The twofold answer is this. Many parts of Warrior Sister, Cut Yourself Free from Your Assault have formed over three decades of working through my own trauma and coaching countless others in their own recovery journeys. Realization that this topic needed to become a self-help book didn’t strike until I was on book tour with my first book, Blood Sisters. This poetry collection includes my coming-of-age stories and touches on instances of physical and sexual assault. Reading after reading, young women—often teens—approached me to say how inspired they were that I wrote and was brave enough to share my assault experiences. Then, after a reading event at the Detroit Public Library, a fifteen-year-old girl shared with me how much my poems spoke to her. She went on to tell me she had survived several sexual assaults and just got out of the hospital after her third suicide attempt. She said what struck her most was how put together, upbeat, and confident I was despite my history with repeated assault.

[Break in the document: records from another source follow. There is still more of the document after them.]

(* ===== verification/BloomScalable.v ===== *)
(** * The scalable Bloom filter: proofs

    Growing by blocks loses nothing, up to the number of blocks that the 8-bit
    block counter and the 16-bit offsets can address. *)
From Stdlib Require Import ZArith Lia QArith.
From stdpp Require Import prelude.
From S2P Require Import Prelude Dhkey Rng BloomBase BloomClassic BloomStandard.

Local Open Scope Z_scope.

(** ** Scalable filter: growth loses nothing *)

(** The bits of block [j] occupy the positions from [j * size] on. *)
Definition block_positions (size j : Z) (id : np_dhkey_t) : list Z :=
  map (fun p => j * size + p) (positions size id).

(** As many blocks as the 8-bit block counter and the 16-bit byte offsets can
    address. *)
Definition scalable_max_blocks (size : Z) : Z := Z.min 255 (65535 / (size / 8) + 1).

Definition scalable_wf (b : np_bloom_t) : Prop :=
  _type b = scalable_bf /\ _d b = 1 /\ 16 <= _size b < 2 ^ 20 /\ _size b mod 8 = 0 /\
  1 <= _num_blocks b <= scalable_max_blocks (_size b) /\
  Z.of_nat (length (_bitset b)) = _num_blocks b * (_size b / 8) /\
  Forall (in_u 8) (_bitset b) /\ 0 <= _free_items b <= _size b / 16.

#[export] Instance scalable_wf_dec b : Decision (scalable_wf b).
Proof. unfold scalable_wf. apply _. Defined.

Definition scalable_room (b : np_bloom_t) : Z :=
  _free_items b + (scalable_max_blocks (_size b) - _num_blocks b) * (_size b / 16).

Definition scalable_ops (junk : nat -> Z) : np_bloom_optable_s :=
  Optable (_np_scalable_bloom_add junk) _np_scalable_bloom_check.

Lemma scalable_max_blocks_offset size j :
  16 <= size -> 0 <= j < scalable_max_blocks size -> 0 <= j * (size / 8) <= 65535.
Proof.
  intros Hs Hj. unfold scalable_max_blocks in Hj.
  assert (2 <= size / 8) by divlia.
  assert (j <= 65535 / (size / 8)) by lia.
  pose proof (Z.mul_div_le 65535 (size / 8) ltac:(lia)). split; [nia|]. nia.
Qed.

Lemma mul_size_bytes j size : size mod 8 = 0 -> j * size / 8 = j * (size / 8).
Proof. intros H8. rewrite Z.divide_div_mul_exact; [done | lia |]. by apply Z.mod_divide. Qed.

Lemma scalable_offset_ok b j :
  _d b = 1 -> 16 <= _size b < 2 ^ 20 -> _size b mod 8 = 0 ->
  0 <= j < scalable_max_blocks (_size b) -> scalable_offset b j = j * (_size b / 8).
Proof.
  intros Hd Hs H8 Hj. pose proof (scalable_max_blocks_offset _ _ (proj1 Hs) Hj).
  assert (j < 255) by (unfold scalable_max_blocks in Hj; lia).
  unfold scalable_offset. rewrite Hd, (u64_id (j * _size b)) by (unfold in_u; nia).
  rewrite mul_size_bytes, Z.mul_1_r by done.
  rewrite u64_id by (unfold in_u; lia). apply u16_id. unfold in_u. lia.
Qed.

Lemma div8_block size j p :
  size mod 8 = 0 -> (j * size + p) / 8 = j * (size / 8) + p / 8.
Proof.
  intros H8. apply Z.div_exact in H8; [|lia]. rewrite H8 at 1.
  replace (j * (8 * (size / 8)) + p) with (p + j * (size / 8) * 8) by lia.
  rewrite Z.div_add by lia. lia.
Qed.

Lemma mod8_block size j p : size mod 8 = 0 -> (j * size + p) mod 8 = p mod 8.
Proof.
  intros H8. rewrite <- Zplus_mod_idemp_l, <- Zmult_mod_idemp_r, H8, Z.mul_0_r. done.
Qed.

Lemma bit_mask_block size j p : size mod 8 = 0 -> bit_mask (j * size + p) = bit_mask p.
Proof. intros. unfold bit_mask. by rewrite mod8_block. Qed.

I couldn’t stop thinking or praying about my encounter with her, my heart breaking more and more as I considered how many young ladies suffer from assault trauma and have no idea how to move through and beyond it. This inspired me to develop an outreach that would offer assault recovery initiatives, resources, and community support. Then, in the winter of 2019 I was blessed with the gift of time to develop the companion self-help book, which I presently cannot wait to share with struggling survivors and the professionals who serve them.


If you could say something to yourself—years ago, when trauma had its most debilitating effects—what would it be?

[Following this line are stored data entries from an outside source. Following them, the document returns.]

(** With all eight cells of the same bit length the heuristic is that length. *)
Lemma decaying_heuristic_ok b id m :
  decaying_wf b -> dhkey_wf id -> 0 <= m < _d b ->
  (forall p, p ∈ positions (_size b) id -> 2 ^ m <= dcell (_d b) (_bitset b) p < 2 ^ (m + 1)) ->
  _np_decaying_bloom_get_heuristic b id = Ok (inject_Z (m + 1) / inject_Z (_d b))%Q.
Proof.
  intros Hb Hid Hm Hcells. pose proof Hb as (Hd & Hs & _).
  set (h := (inject_Z (m + 1) / inject_Z (_d b))%Q).
  assert (Qle_bool 0 h = true) as H0.
  { apply Qle_bool_iff. unfold h. apply Qle_shift_div_l.
    - change 0%Q with (inject_Z 0). rewrite <- Zlt_Qlt. destruct Hd as [->| ->]; lia.
    - rewrite Qmult_0_l. change 0%Q with (inject_Z 0). rewrite <- Zle_Qle. lia. }
  unfold _np_decaying_bloom_get_heuristic.
  match goal with |- context [for_range 0 8 ?body ?s] =>
    destruct (for_range_inv (fun k st => st = (false, if decide (k = 0%nat) then 0%Q else h))
                0 8 body s) as (st & -> & ->); [done | | done] end.
  intros k st Hk ->. rewrite mod_size_ok by (auto with machine; lia). simpl.
  assert (word id k mod _size b ∈ positions (_size b) id) as Hin.
  { unfold positions, id_words. rewrite map_map. apply list_elem_of_fmap. exists k.
    split; [done|]. apply elem_of_seq. lia. }
  rewrite (decaying_heuristic_at_ok b _ m) by (auto; apply Z.mod_pos_bound; lia). fold h.
  eexists. split; [done|]. case_decide; [by rewrite H0|]. by case_match.
Qed.

(** [n] rounds of decay. *)
Fixpoint decay_n (n : nat) (b : np_bloom_t) : result np_bloom_t :=
  match n with O => Ok b | S n' => b' ← _np_decaying_bloom_decay b; decay_n n' b' end.

Lemma decay_n_ok n b :
  decaying_wf b ->
  exists b', decay_n n b = Ok b' /\ decaying_wf b' /\ _size b' = _size b /\ _d b' = _d b /\
    forall j, 0 <= j < _size b ->
      dcell (_d b) (_bitset b') j = dcell (_d b) (_bitset b) j ≫ (Z.of_nat n * _p b).
Proof.
  revert b. induction n as [|n IH]; intros b Hb; cbn [decay_n].
  - exists b. do 4 (split; [done|]). intros j Hj. by rewrite Z.mul_0_l, Z.shiftr_0_r.
  - destruct (decaying_decay_ok b Hb) as (bs & f & -> & Hb1 & Hc1). cbn [mbind result_bind].
    destruct (IH _ Hb1) as (b' & -> & Hb' & Hs' & Hd' & Hc'). simpl in *.
    exists b'. do 4 (split; [done|]). intros j Hj. rewrite Hc', Hc1 by done.
    assert (0 <= _p b) by (destruct Hb as (_ & _ & ? & _); lia).
    rewrite Z.shiftr_shiftr by nia. f_equal. lia.
Qed.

If given the chance to empower my younger self, I would tell her it’s okay to grieve these horrible things she experienced, that her healing is rooted to moving through this grief journey. Then I would hold her chin in my hands so we’re eye-to-eye when I remind her that she is precious and her assault does not define or ruin her.


What do you want readers to come away with once they’ve read Warrior Sister: Cut Yourself Free from Your Assault?

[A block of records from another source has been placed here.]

(* ===== verification/BloomNeuropilSpec.v ===== *)
(** * The neuropil Bloom filter: proofs

    The byte array is read as a list of cells (age, count); every operation of
    [BloomNeuropil] is a pointwise operation on that list.  On top of it:
    membership, expiry by ageing, union, removal, containment and comparison,
    the age of an intersection, and the compressed form. *)
From Stdlib Require Import ZArith Lia QArith.
From stdpp Require Import prelude.
From S2P Require Import Prelude Dhkey Rng BloomBase BloomNeuropil.

Local Open Scope Z_scope.

(** ** The bitset as cells *)

Abbreviation cell := (Z * Z)%type (only parsing).

Fixpoint uncells (cs : list cell) : list Z :=
  match cs with [] => [] | (a, c) :: cs' => a :: c :: uncells cs' end.

Lemma uncells_app cs1 cs2 : uncells (cs1 ++ cs2) = uncells cs1 ++ uncells cs2.
Proof. induction cs1 as [|[a c] cs1 IH]; simpl; [done|]. by rewrite IH. Qed.

Lemma uncells_length cs : Z.of_nat (length (uncells cs)) = 2 * Z.of_nat (length cs).
Proof. induction cs as [|[a c] cs IH]; simpl; lia. Qed.

Lemma rd_cell_middle pre x post pos :
  pos = 2 * Z.of_nat (length pre) -> rd_cell (uncells (pre ++ x :: post)) pos = Ok x.
Proof.
  intros ->. destruct x as [a c]. unfold rd_cell. rewrite uncells_app. cbn [uncells].
  rewrite (rd_middle _ _ _ (2 * _)) by (by rewrite uncells_length). cbn [mbind result_bind].
  rewrite app_cons_snoc, rd_middle; [done|]. rewrite length_app, Nat2Z.inj_add, uncells_length.
  simpl. lia.
Qed.

Lemma upd_cell_middle pre x post pos f g :
  pos = 2 * Z.of_nat (length pre) ->
  upd_cell (uncells (pre ++ x :: post)) pos f g =
    Ok (uncells (pre ++ (f (fst x), g (snd x)) :: post)).
Proof.
  intros ->. destruct x as [a c]. unfold upd_cell. rewrite !uncells_app. cbn [uncells fst snd].
  rewrite (upd_middle _ _ _ (2 * _)) by (by rewrite uncells_length). cbn [mbind result_bind].
  rewrite app_cons_snoc, upd_middle; [by rewrite <- app_assoc|].
  rewrite length_app, Nat2Z.inj_add, uncells_length. simpl. lia.
Qed.

Lemma rd_cell_uncells cs i x :
  cs !! i = Some x -> rd_cell (uncells cs) (2 * Z.of_nat i) = Ok x.
Proof.
  intros Hi. rewrite <- (take_drop_middle cs i x Hi). apply rd_cell_middle.
  rewrite length_take_le; [done|]. apply lookup_lt_Some in Hi. lia.
Qed.

Lemma upd_cell_uncells cs i f g :
  (i < length cs)%nat ->
  upd_cell (uncells cs) (2 * Z.of_nat i) f g =
    Ok (uncells (alter (fun x => (f (fst x), g (snd x))) i cs)).
Proof.
  intros Hi. destruct (lookup_lt_is_Some_2 cs i Hi) as [x Hx].
  rewrite <- (take_drop_middle cs i x Hx) at 1.
  rewrite upd_cell_middle by (rewrite length_take_le; [done | lia]). do 2 f_equal.
  rewrite <- (take_drop_middle cs i x Hx) at 3.
  rewrite alter_app_r_alt by (rewrite length_take_le; lia).
  rewrite length_take_le by lia. by rewrite Nat.sub_diag.
Qed.

(** A pass over two bitsets is pointwise on the cells. *)
Lemma cells_loop_uncells {S} (g : cell -> cell -> cell) (h : S -> cell -> cell -> S) rs ts s bound :
  length rs = length ts -> bound = 2 * Z.of_nat (length rs) -> bound <= 65534 ->
  cells_loop bound g h (uncells rs) (uncells ts) s =
    Ok (uncells (zip_with g rs ts), foldl (fun s '(r, t) => h s r t) s (zip rs ts)).
Proof.
  intros Hl -> Hb. unfold cells_loop, for_step2. rewrite decide_True by done.
  replace (Z.to_nat ((2 * Z.of_nat (length rs) + 1) / 2)) with (length rs) by divlia.
  enough (forall pre tpre, length pre = length tpre ->
    for_range (length pre) (length rs) (fun j '(bs, s) =>
      r ← rd_cell bs (2 * Z.of_nat j);
      t ← rd_cell (uncells (tpre ++ ts)) (2 * Z.of_nat j);
      bs ← upd_cell bs (2 * Z.of_nat j) (fun _ => fst (g r t)) (fun _ => snd (g r t));
      Ok (bs, h s r t)) (uncells (pre ++ rs), s) =
    Ok (uncells (pre ++ zip_with g rs ts), foldl (fun s '(r, t) => h s r t) s (zip rs ts)))
    as H by apply (H [] [] eq_refl).
  clear Hb. revert ts s Hl. induction rs as [|r rs IH]; intros [|t ts] s Hl pre tpre Hp;
    try discriminate; [done|].
  simpl. rewrite (rd_cell_middle pre) by done. simpl.
  rewrite (rd_cell_middle tpre) by (by rewrite Hp). simpl.
  rewrite upd_cell_middle by done. simpl. rewrite <- surjective_pairing.
  rewrite (app_cons_snoc pre (g r t) rs), (app_cons_snoc tpre t ts).
  replace (Datatypes.S (length pre)) with (length (pre ++ [g r t]))
    by (rewrite length_app; simpl; lia).
  rewrite IH by (rewrite ?length_app; simpl in *; lia). by rewrite <- app_cons_snoc.
Qed.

I want readers to be filled with hope and renewed confidence in their self-worth and total well-being. I also want readers to feel a sense of connection to a sisterhood within which they will always belong and be accepted as they are in every stage of their recovery journey.


What are you working on next?


I have several projects in the works at different stages. One of my currently finished books, New Wilderness, is a poetry collection that chronicles a mother’s eyewitness of her daughter’s brain cancer experiences as well as what it was like raising a spirited child with mental illness. I also have a hybrid collection of short stories, vignettes, and poems entitled Stubborn Silence, which explores the silences women are forced, encouraged, or choose to keep. One work in progress in this self-help series is Warrior Sister, Let’s Talk GIRL CODE. In these cancel culture times, it’s time for young girls and women to come together and rewrite SISTER CODE. Let’s Talk GIRL CODE explores girl-on-girl bullying, gaslighting, cancel culture, and the bystander effect and how these interactions are dividing teens and young women during moments in their journey they need their sisterhood most. I also have another warrior sister work in progress: Warrior Sisters, Go Back for the Girl. This book is inspired by my work with survivors of sex-trafficking and sexual exploitation. It’s focused on understanding how trafficking and exploitation really happen and in reducing acts of violence and exploitation committed against young girls and women in more commercialized instances. As the name suggests, I’m provoking a movement to become informed warriors who take actions to help our fellow sisters who are enslaved to sexual violence and/or exploitation escape their captivity.